Apesar de não existir, a ponte já teve o nome definido em lei sancionada pelo prefeito em 2020. “Ficamos felizes que o Executivo esteja trabalhando para chegar a um projeto adequado com o recurso disponível”, diz o presidente da Câmara Municipal, Willyan Batista e Souza, o Mineirinho, 33 (União Brasil).
Ele, assim como fazem outros bolsonaristas locais, celebrou a chegada de “um filho da terra” ao Planalto e diz acreditar que o benefício veio na forma de divulgação. “Sinto gratidão. É uma satisfação enorme. Após essa conquista, Eldorado pôde ser mais conhecida. Deu visibilidade para o nosso município.”
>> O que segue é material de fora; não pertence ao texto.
Lemma response_ok s Q P Own p b tl type code : holding cfg s Q P Own p b tl -> config_ok cfg (netifs (anet s)) ->
  payload b + 28 <= arena_hi ->
  wp (icmp_send_response p type code) s (fun _ s' => exists Q' P', arp_ok s' Q' P' Own /\ netifs (anet s') = netifs (anet s) /\
    error_sent s s' p b tl type code).
Proof.
  intros Hd Hcf Har. destruct (hd_facts _ _ _ _ _ _ _ _ Hd) as [Hp _ _ _ _ _ (Ht & Hl & Htl & Hpos) _ _ _]. unfold is_u16 in *.
  unfold icmp_send_response. apply wp_bind. eapply wp_read; [exact Hd|]. fold (quote_len b). cbv zeta.
  assert (Hk : 0 <= quote_len b <= 28).
  { unfold quote_len, IP_HLEN, ICMP_DEST_UNREACH_DATASIZE. destruct (Z.ltb_spec (tot_len b) (20 + 8)); lia. }
  set (k := quote_len b) in *. unfold SIZEOF_ICMP_ECHO_HDR at 1.
  apply wp_bind. eapply wp_mono; [apply (alloc_ok cfg s Q P Own PBUF_IP (8 + k)); [apply Hd|unfold is_u16; lia|by unfold PBUF_IP]|].
  intros q ? (t & -> & Hm & [[-> Hok]|(Hq & HPq & HqO & Hdq)]).
  { apply wp_ret. exists Q, P. split; [done|]. split; [done|]. by left. }
  destruct (Z.eqb_spec q 0) as [|_]; [done|]. set (s1 := set_anet _ s) in *. cbv zeta in Hdq. set (bq := fresh_at _ q (8 + k)) in *.
  set (P1 := <[q := _]> P) in *. assert (Hpq : p <> q) by (intros ->; pose proof (hd_at _ _ _ _ _ _ _ _ Hd); congruence).
  assert (HP1 : P1 !! p = P !! p) by (unfold P1; by rewrite lookup_insert_ne).
  assert (Hother : forall s', holding cfg s' Q P1 ({[q]} ∪ Own) q bq [] -> holding cfg s' Q P1 ({[q]} ∪ Own) p b tl).
  { intros s' Hd'. eapply hd_other; [exact Hd|apply Hd'|set_solver|done]. }
  assert (Hkeep : forall s' c, only q s1 P1 s' P1 -> contents (pmem (ps (anet s))) ((p, b) :: tl) = Some c -> contents (pmem (ps (anet s'))) ((p, b) :: tl) = Some c).
  { intros s' c On Hc. destruct (on_stays _ _ _ _ _ On p ((p, b) :: tl)) as [_ E]; [by apply ne_single|rewrite HP1; apply Hd|].
    rewrite E. cbn. by rewrite Hm. }
  apply wp_bind. eapply wp_read; [exact Hdq|].
  apply wp_bind, wp_assert; [apply Z.leb_le; change (len bq) with (8 + k); unfold SIZEOF_ICMP_ECHO_HDR; lia|].
  eapply (error_body_ok s1 Q P1 _ q bq type code (payload b) k (quoted s b tl p k)); [exact Hdq|lia|done|..].
  { intros s2 Hd2 On2. destruct (peek cfg s2 _ _ _ p b tl 0 (Z.to_nat k) (Hother _ Hd2)) as (data & Hld & Hkn); [done|lia|].
    rewrite Z.add_0_r in Hld. exists data. split; [done|]. intros c Hc Hkl. apply (Hkn c); [by apply Hkeep|lia]. }
  intros s2 h d data Hd2 On2 Hdata Hgood Hh Hdl Hc2.
  apply wp_bind. eapply (wp_peek cfg s2 _ _ _ p b tl 12); [by apply Hother|done|lia|]. intros bs Hbs Hkn. set (dest := get32 bs 0).
  assert (Hcf2 : config_ok cfg (netifs (anet s2))) by (by rewrite (on_netifs _ _ _ _ _ On2)).
  apply wp_bind. eapply wp_mono; [apply (route_ok cfg s2 Q P1 _ dest (hd_ok _ _ _ _ _ _ _ _ Hd2) Hcf2)|]. intros n ? [-> ->].
  set (n := route cfg (netifs (anet s2)) dest) in *.
  (* the reference to the message is given up in the end *)
  assert (Hend : forall s3 Q3 P3, arp_ok s3 Q3 P3 ({[q]} ∪ Own) -> netifs (anet s3) = netifs (anet s) ->
    (dev (anet s3) = dev (anet s) \/ (forall s', dev (anet s') = dev (anet s3) -> error_sent s s' p b tl type code)) ->
    wp (on_pbuf (pbuf_free q);; mret tt) s3 (fun _ s' => exists Q' P', arp_ok s' Q' P' Own /\ netifs (anet s') = netifs (anet s) /\
      error_sent s s' p b tl type code)).
  { intros s3 Q3 P3 Hok3 Hn3 Hs3. apply wp_bind. eapply wp_mono; [apply (give_up_ok cfg s3 Q3 P3 _ q Hok3); set_solver|].
    intros _ s4 (P4 & Hok4 & Hn4 & Hd4 & _). apply wp_ret. exists Q3, P4.
    replace (({[q]} ∪ Own) ∖ {[q]}) with Own in Hok4 by set_solver. split; [done|]. split; [congruence|].
    destruct Hs3 as [E|Hs3]; [left; congruence|by apply Hs3]. }
  destruct (Z.eqb_spec n 0) as [_|Hn0]; cbn [negb].
  { apply wp_bind, wp_ret. apply (Hend s2 Q P1); [apply Hd2|apply (on_netifs _ _ _ _ _ On2)|left; apply (on_dev _ _ _ _ _ On2)]. }
  apply wp_bind. eapply (wp_mono _ _ (fun _ s' => exists Q3 P3, arp_ok s' Q3 P3 ({[q]} ∪ Own) /\ netifs (anet s') = netifs (anet s) /\
    forall s6, dev (anet s6) = dev (anet s') -> error_sent s s6 p b tl type code)).
  2:{ intros _ s' (Q3 & P3 & Hok3 & Hn3 & Hs3). apply (Hend s' Q3 P3); [done|done|by right]. }
  apply wp_bind. eapply wp_mono; [eapply (wp_store cfg s2 Q P1 _ q bq [] _ 2 _ Hd2 Hc2); [done|cbn; lia]|].
  intros _ s3 (Hd3 & Hc3 & On3). change (Z.to_nat 2) with 2%nat in Hc3. rewrite icmp_error_fields in Hc3 by done.
  eapply (seal_error s3 Q P1 _ q bq n type code data); [exact Hd3|exact Hc3|unfold is_u16; cbn; lia|].
  intros s4 chk Hd4 On4 Hc4 Hchk.
  assert (On : only q s1 P1 s4 P1) by (eapply only_trans; [exact On2|]; by eapply only_trans).
  destruct (route_usable cfg _ dest Hcf2 Hn0) as (ni & Hni & Hus). fold n in Hni. rewrite (on_netifs _ _ _ _ _ On2) in Hni.
  apply wp_bind. eapply wp_mono; [eapply (output_if_ok cfg s4 Q P1 _ q bq []); [exact Hd4|exact Hc4| |done]|].
  { rewrite (on_netifs _ _ _ _ _ On). exact Hni. }
  intros r s5 Hs5. cbv beta in Hs5. change (source ni 0) with (ip_addr (inet ni)) in Hs5.
  destruct (datagram_ok _ _ _ _ _ _ _ _ _ _ _ _ _ _ _ _ _ _ Hd4 Hs5) as (Q5 & P5 & Hok5 & Hn5). apply wp_ret. exists Q5, P5. split; [done|].
  split; [rewrite Hn5; exact (on_netifs _ _ _ _ _ On)|]. intros s6 E6. right.
  exists s4, s5, Q, P1, ({[q]} ∪ Own), q, bq, data, chk, dest, ni, r.
  assert (En : route cfg (netifs (anet s)) dest = n) by (unfold n; by rewrite (on_netifs _ _ _ _ _ On2)).
  cbv zeta. rewrite En. split; [exact Hgood|]. split; [exact Hni|]. split; [exact Hus|]. split.
  { intros c Hc Hlc. specialize (Hkn c (Hkeep _ _ On2 Hc) ltac:(lia)). unfold dest. rewrite Hkn. unfold get32, get16.
    rewrite !list_lookup_total_alt. change (Z.to_nat 12) with 12%nat. by rewrite !lookup_take_lt, !lookup_drop by lia. }
  split; [exact Hchk|]. split; [exact Hs5|]. split; [exact (on_dev _ _ _ _ _ On)|exact E6].
Qed.
Lemma ip4_output_sends_valid_witness :
  wp (ip4_output 4096 0 (demo_ip 7) ICMP_TTL 0 IP_PROTO_ICMP) (ip_demo 14 20 ping idle_globals) (fun r s' => exists s1 h,
    own_header true (whole_pbuf 14 ping) 41 ICMP_TTL IP_PROTO_ICMP (demo_ip 1) (demo_ip 7) (h ++ drop 20 ping) /\
    handed_over demo_config s1 s' (replicate 10 []) (<[4096 := [(4096, whole_pbuf 14 ping)]]> (ip_packets 14 20 ping)) {[4096]} 1 up_netif 4096 (demo_ip 7) r).
Proof.
  assert (Eg : grown IP_HLEN (ip_pbuf 14 20 ping) = whole_pbuf 14 ping) by apply grown_trimmed.
  eapply wp_mono; [apply (ip4_output_sends_valid demo_config _ _ _ _ 4096 (ip_pbuf 14 20 ping) [] (drop 20 ping) 0 (demo_ip 7) ICMP_TTL 0 IP_PROTO_ICMP
    (ip_demo_holding 14 20 ping idle_globals ltac:(lia) ltac:(by_decision) ltac:(by_decision)))|].
  - exact (ip_contents 14 20 ping ltac:(lia) ltac:(by_decision) ltac:(by_decision)).
  - apply demo_config_ok.
  - done.
  - intros r s' (ni & Hni & _ & (s1 & h & _ & Hh & Ho)). injection Hni as <-. rewrite Eg in Hh, Ho. exists s1, h. split; [exact Hh|exact Ho].
Defined.


(** From wire to wire: the frame with the request comes in, the frame with the reply goes out. *)
Example ping_pong :
  match ethernet_input (fun _ => mret tt) 4096 1 (ip_demo 0 0 ping_frame idle_globals) with
  | Done (r, s') => (r, idev (idata s')) = (ERR_OK, [frame_of [2; 0; 0; 0; 0; 7] [2; 0; 0; 0; 0; 1] ETHTYPE_IP (pong true true 20 (demo_ip 1) (demo_ip 7) ping)])
  | Stop _ => False
  end.
Proof. by vm_compute. Qed.
End Witnesses.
Embora a questão afetiva seja citada por simpatizantes como uma das razões para votar em Bolsonaro, o determinante para o apoio é mesmo o discurso, com as propostas conservadoras e a cruzada anti-PT.
O hoje chefe do Planalto chegou com a família a Eldorado em 1965 e foi embora em 1973, aos 18 anos, para iniciar a formação militar no estado do Rio de Janeiro.
Ele estava no município quando Carlos Lamarca (1937-1971), guerrilheiro que liderava a luta armada contra a ditadura militar, refugiou-se nas matas da região. Lamarca e seu grupo trocaram tiros com os militares que os procuravam na praça central, cena que o presidente diz ter testemunhado.
É difícil encontrar evidências concretas da passagem de Bolsonaro pela cidade, a não ser pelas histórias contadas por moradores que conviveram com ele e pelos lugares que eles indicam, como a escola pública onde estudou, os pontos onde seus parentes têm comércios e os endereços em que residiu.
Um dos lugares é a casa na rua beira-rio onde a família morou. Com uma fachada que em nada lembra a de antigamente, ela abriga hoje um escritório de contabilidade. “Ninguém achou interessante transformá-la em um memorial”, ironizou o jornal francês Le Monde em reportagem recente sobre o município.
Outra prova da relação de Bolsonaro com a terra fica no cemitério. O presidente esteve ali em janeiro deste ano para o sepultamento da mãe, Olinda Bonturi Bolsonaro, que morava na cidade. O jazigo da família é identificado por uma única placa, pregada na gaveta mais alta: “Percy Geraldo Bolsonaro”.